Your answer should consist of the lines in the data below that contain "TopupSaldo".

· · · · · · ·

(** The three shapes of event that the loop builds. *)
Definition event_ok (ev : ChatResponse) : Prop :=
  (cr_role ev = "assistant" /\ cr_content ev <> EmptyString
   /\ cr_tool_name ev = None /\ cr_tool_status ev = None)
  \/ (cr_role ev = "status" /\ cr_tool_status ev = Some "calling"
      /\ exists name, cr_tool_name ev = Some name
                      /\ cr_content ev = "Calling tool: " ++ name)
  \/ (cr_role ev = "tool" /\ cr_tool_name ev = None
      /\ cr_tool_status ev = None).

(** From [m] to [m']: the events [evs] were yielded and the requests [ios]
    made; the registry and the token stayed; the history grew by the texts
    of the result events, as tool turns; no more results than provider
    calls, no more provider calls than calling statuses. *)
Definition grows {World : Type} (m m' : Machine World)
  (evs : list ChatResponse) (ios : list IO) : Prop :=
  same_registry (self m) (self m')
  /\ yielded m' = (yielded m ++ evs)%list
  /\ io m' = (io m ++ ios)%list
  /\ messages (self m')
     = (messages (self m) ++ map tool_turn (result_texts evs))%list
  /\ Forall event_ok evs
  /\ count_role "tool" evs <= calls_made ios
  /\ calls_made ios <= count_role "status" evs.

(** As many results as provider calls as calling statuses. *)
Definition balanced (evs : list ChatResponse) (ios : list IO) : Prop :=
  count_role "tool" evs = calls_made ios
  /\ calls_made ios = count_role "status" evs.

(** The requests of a run of [_recursive_prompt] from history [h]: turn
    after turn, a model request on the history so far, with the same model
    and catalog, then the provider calls of the turn; the history of the next
    request is this one plus tool turns; a further turn only follows provider
    calls. *)
Inductive run_log (model : string) (catalog : list Tool)
  : list Message -> list IO -> Prop :=
| log_none (h : list Message) : run_log model catalog h []
| log_turn (h : list Message) (calls : list IO) (texts : list string)
    (rest : list IO) :
    forallb is_call calls = true ->
    (rest <> [] -> calls <> []) ->
    run_log model catalog (h ++ map tool_turn texts)%list rest ->
    run_log model catalog h (IoChat model h catalog :: calls ++ rest)%list.

(** The clients that [_connect_to_multiple_servers] builds, in the order
    in which it enters them. *)
Definition transports (config : ConfigContainer) : list Transport :=
  (map (fun entry => stdio_client (snd entry)) (stdio config)
     ++ map (fun entry => sse_client (snd entry)) (sse config)
     ++ map (fun entry => streamablehttp_client (snd entry))
          (streamable config))%list.

(** Every descriptor of the entry is named "<key>/<native name>". *)
Definition prefixed (entry : string * Session) : Prop :=
  Forall (fun descriptor =>
            exists native,
              fn_name (function descriptor) = fst entry ++ "/" ++ native)
    (tools (snd entry)).

Definition registry_ok (d : dict Session) : Prop :=
  NoDup (dict_keys d) /\ Forall prefixed d.

(** ** Providers whose answer has more than one item *)

Module Bundled.

(** [nearby] is answered with two text items, every other tool with a
    picture followed by its caption. *)
Definition call_tool (w : Scripted.World) (s : ClientSession)
  (tool_name : string) (args : dict pyval) : CallOutcome * Scripted.World :=
  if String.eqb tool_name "nearby"
  then (Returned [TextContent "part one"; TextContent "part two"], w)
  else (Returned [OtherContent "ImageContent"; TextContent "caption"], w).

End Bundled.

(** ** The tool server ([server/server.py]) *)

Module Server.

Inductive Method := GET | POST.

(** What a tool hands to [httpx]: [client.get] or [client.post] with a
    URL, [params=], [json=] and [headers=]. *)
Record Request := {
  method : Method;
  url : string;
  params : option (dict pyval);
  json : option pyval;
  headers : dict string
}.

(** What comes back: a response, with whether [raise_for_status] raises on
    it and the body when it is JSON, or no response at all. *)
Inductive Reply :=
| Response (error_status : bool) (body : option pyval)
| NoResponse (description : string).

Inductive Failure :=
| HTTPStatusError
| JSONDecodeError
| TransportError (description : string).

Section Tools.

(** [BASE_URL], from the environment. *)
Variable BASE_URL : string.

Definition bearer (token : string) : dict string :=
  [("Authorization", "Bearer " ++ token)].

Definition decimal (z : Z) : string := NilZero.string_of_int (Z.to_int z).

Definition topup_saldo (amount : pyval) (token : string) : Request :=
  {| method := POST; url := BASE_URL ++ "/api/wallet/topup";
     params := None; json := Some (PDict [("amount", amount)]);
     headers := bearer token |}.

Definition get_restaurants (token : string) : Request :=
  {| method := GET; url := BASE_URL ++ "/api/restaurants";
     params := None; json := None; headers := bearer token |}.

(** [radius] defaults to 5000 and [keyword] to the empty string. *)
Definition find_nearest_restaurants (latitude longitude : pyval)
  (token : string) (radius : option Z) (keyword : option string) : Request :=
  let radius := match radius with Some r => r | None => 5000%Z end in
  let keyword := match keyword with Some k => k | None => EmptyString end in
  let query := [("latitude", latitude); ("longitude", longitude);
                ("radius", PInt radius)] in
  let query := if nonempty keyword
               then dict_set query "keyword" (PStr keyword)
               else query in
  {| method := GET; url := BASE_URL ++ "/api/restaurants/nearby";
     params := Some query; json := None; headers := bearer token |}.

Definition get_menu (restaurant_id : Z) (token : string) : Request :=
  {| method := GET;
     url := BASE_URL ++ "/api/restaurants/" ++ decimal restaurant_id ++ "/menu";
     params := None; json := None; headers := bearer token |}.

Definition create_order (restaurant_id : Z) (items : list pyval)
  (delivery_address token : string) : Request :=
  {| method := POST; url := BASE_URL ++ "/api/orders";
     params := None;
     json := Some (PDict [("restaurantId", PInt restaurant_id);
                          ("items", PList items);
                          ("deliveryAddress", PStr delivery_address)]);
     headers := bearer token |}.

Definition get_my_orders (token : string) : Request :=
  {| method := GET; url := BASE_URL ++ "/api/orders";
     params := None; json := None; headers := bearer token |}.

Definition get_my_balance (token : string) : Request :=
  {| method := GET; url := BASE_URL ++ "/api/auth/me";
     params := None; json := None; headers := bearer token |}.

Definition get_transaction_history (token : string) : Request :=
  {| method := GET; url := BASE_URL ++ "/api/wallet/transactions";
     params := None; json := None; headers := bearer token |}.

(** The eight tools, each with its arguments other than the token. *)
Inductive Call :=
| TopupSaldo (amount : pyval)
| GetRestaurants
| FindNearestRestaurants (latitude longitude : pyval) (radius : option Z)
    (keyword : option string)
| GetMenu (restaurant_id : Z)
| CreateOrder (restaurant_id : Z) (items : list pyval)
    (delivery_address : string)
| GetMyOrders
| GetMyBalance
| GetTransactionHistory.

(** The function's name. *)
Definition tool_of (call : Call) : string :=
  match call with
  | TopupSaldo _ => "topup_saldo"
  | GetRestaurants => "get_restaurants"
  | FindNearestRestaurants _ _ _ _ => "find_nearest_restaurants"
  | GetMenu _ => "get_menu"
  | CreateOrder _ _ _ => "create_order"
  | GetMyOrders => "get_my_orders"
  | GetMyBalance => "get_my_balance"
  | GetTransactionHistory => "get_transaction_history"
  end.

Definition request_of (call : Call) (token : string) : Request :=
  match call with
  | TopupSaldo amount => topup_saldo amount token
  | GetRestaurants => get_restaurants token
  | FindNearestRestaurants latitude longitude radius keyword =>
      find_nearest_restaurants latitude longitude token radius keyword
  | GetMenu restaurant_id => get_menu restaurant_id token
  | CreateOrder restaurant_id items delivery_address =>
      create_order restaurant_id items delivery_address token
  | GetMyOrders => get_my_orders token
  | GetMyBalance => get_my_balance token
  | GetTransactionHistory => get_transaction_history token
  end.

(** The common end of every tool: send, [res.raise_for_status()],
    [return res.json()]. *)
Definition perform {W : Type} (http : W -> Request -> Reply * W)
  (request : Request) (w : W) : (Failure + pyval) * W :=
  let (reply, w') := http w request in
  match reply with
  | Response false (Some body) => (inr body, w')
  | Response false None => (inl JSONDecodeError, w')
  | Response true _ => (inl HTTPStatusError, w')
  | NoResponse description => (inl (TransportError description), w')
  end.

End Tools.

End Server.

(** * Properties *)

Unset Implicit Arguments.

(** ** Strings and renderings *)

Example py_str_dict_ex :
  py_str_dict [("lat", PInt (-6)); ("token", PStr "bogus")]
  = "{'lat': -6, 'token': 'bogus'}".
Proof. reflexivity. Qed.

Example py_repr_nested_ex :
  py_repr (PDict [("a", PList [PBool true; PNone]); ("b", PDict [])])
  = "{'a': [True, None], 'b': {}}".
Proof. reflexivity. Qed.

Example repr_quote_ex :
  PyStr.repr "it's"
  = String PyStr.dquote ("it's" ++ PyStr.str1 PyStr.dquote).
Proof. reflexivity. Qed.

Example repr_tab_ex :
  PyStr.repr (String (PyStr.chr 9) "oken") = "'\token'".
Proof. reflexivity. Qed.

Example split_ex :
  PyStr.split "/" "a/b/c" = ["a"; "b"; "c"]
  /\ PyStr.split "/" "topup" = ["topup"]
  /\ PyStr.split "/" EmptyString = [EmptyString].
Proof. repeat split. Qed.

Lemma prefix_iff (n h : string) :
  prefix n h = true <-> exists post, h = n ++ post.
Proof.
  revert h; induction n as [|a n IH]; intros h.
  - split; [intros _; exists h; reflexivity | intros _; now destruct h].
  - destruct h as [|b h]; simpl.
    + split; [discriminate | intros [post H]; discriminate].
    + destruct (ascii_dec a b) as [->|Hab].
      * rewrite IH. split; intros [post H]; exists post.
        -- now rewrite H.
        -- now inversion H.
      * split; [discriminate | intros [post H]; inversion H; congruence].
Qed.

Lemma contains_unfold (n h : string) :
  PyStr.contains n h =
  if prefix n h then true
  else match h with
       | EmptyString => false
       | String _ rest => PyStr.contains n rest
       end.
Proof. destruct h; reflexivity. Qed.

(** [contains] decides the substring relation. *)
Lemma contains_iff (n h : string) :
  PyStr.contains n h = true <-> exists pre post, h = pre ++ n ++ post.
Proof.
  split.
  - induction h as [|c h IH]; rewrite contains_unfold;
      destruct (prefix n _) eqn:P.
    + intros _. apply prefix_iff in P as [post ->].
      exists EmptyString, post; reflexivity.
    + discriminate.
    + intros _. apply prefix_iff in P as [post ->].
      exists EmptyString, post; reflexivity.
    + intros H. destruct (IH H) as (pre & post & ->).
      exists (String c pre), post; reflexivity.
  - intros (pre & post & ->). induction pre as [|c pre IH].
    + rewrite contains_unfold.
      replace (prefix n (EmptyString ++ n ++ post)) with true; [reflexivity|].
      symmetry; apply prefix_iff; exists post; reflexivity.
    + rewrite contains_unfold. destruct (prefix n _); [reflexivity|].
      exact IH.
Qed.

Lemma string_app_assoc (a b c : string) : (a ++ b) ++ c = a ++ b ++ c.
Proof. induction a; simpl; congruence. Qed.

Lemma string_app_nil_r (a : string) : a ++ EmptyString = a.
Proof. induction a; simpl; congruence. Qed.

Lemma contains_context (n pre x post : string) :
  PyStr.contains n x = true -> PyStr.contains n (pre ++ x ++ post) = true.
Proof.
  rewrite !contains_iff. intros (a & b & ->).
  exists (pre ++ a), (b ++ post).
  now rewrite !string_app_assoc.
Qed.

· · · · · · ·

RESULT OF THIS EXERCISE
| TopupSaldo (amount : pyval)
  | TopupSaldo _ => "topup_saldo"
  | TopupSaldo amount => topup_saldo amount token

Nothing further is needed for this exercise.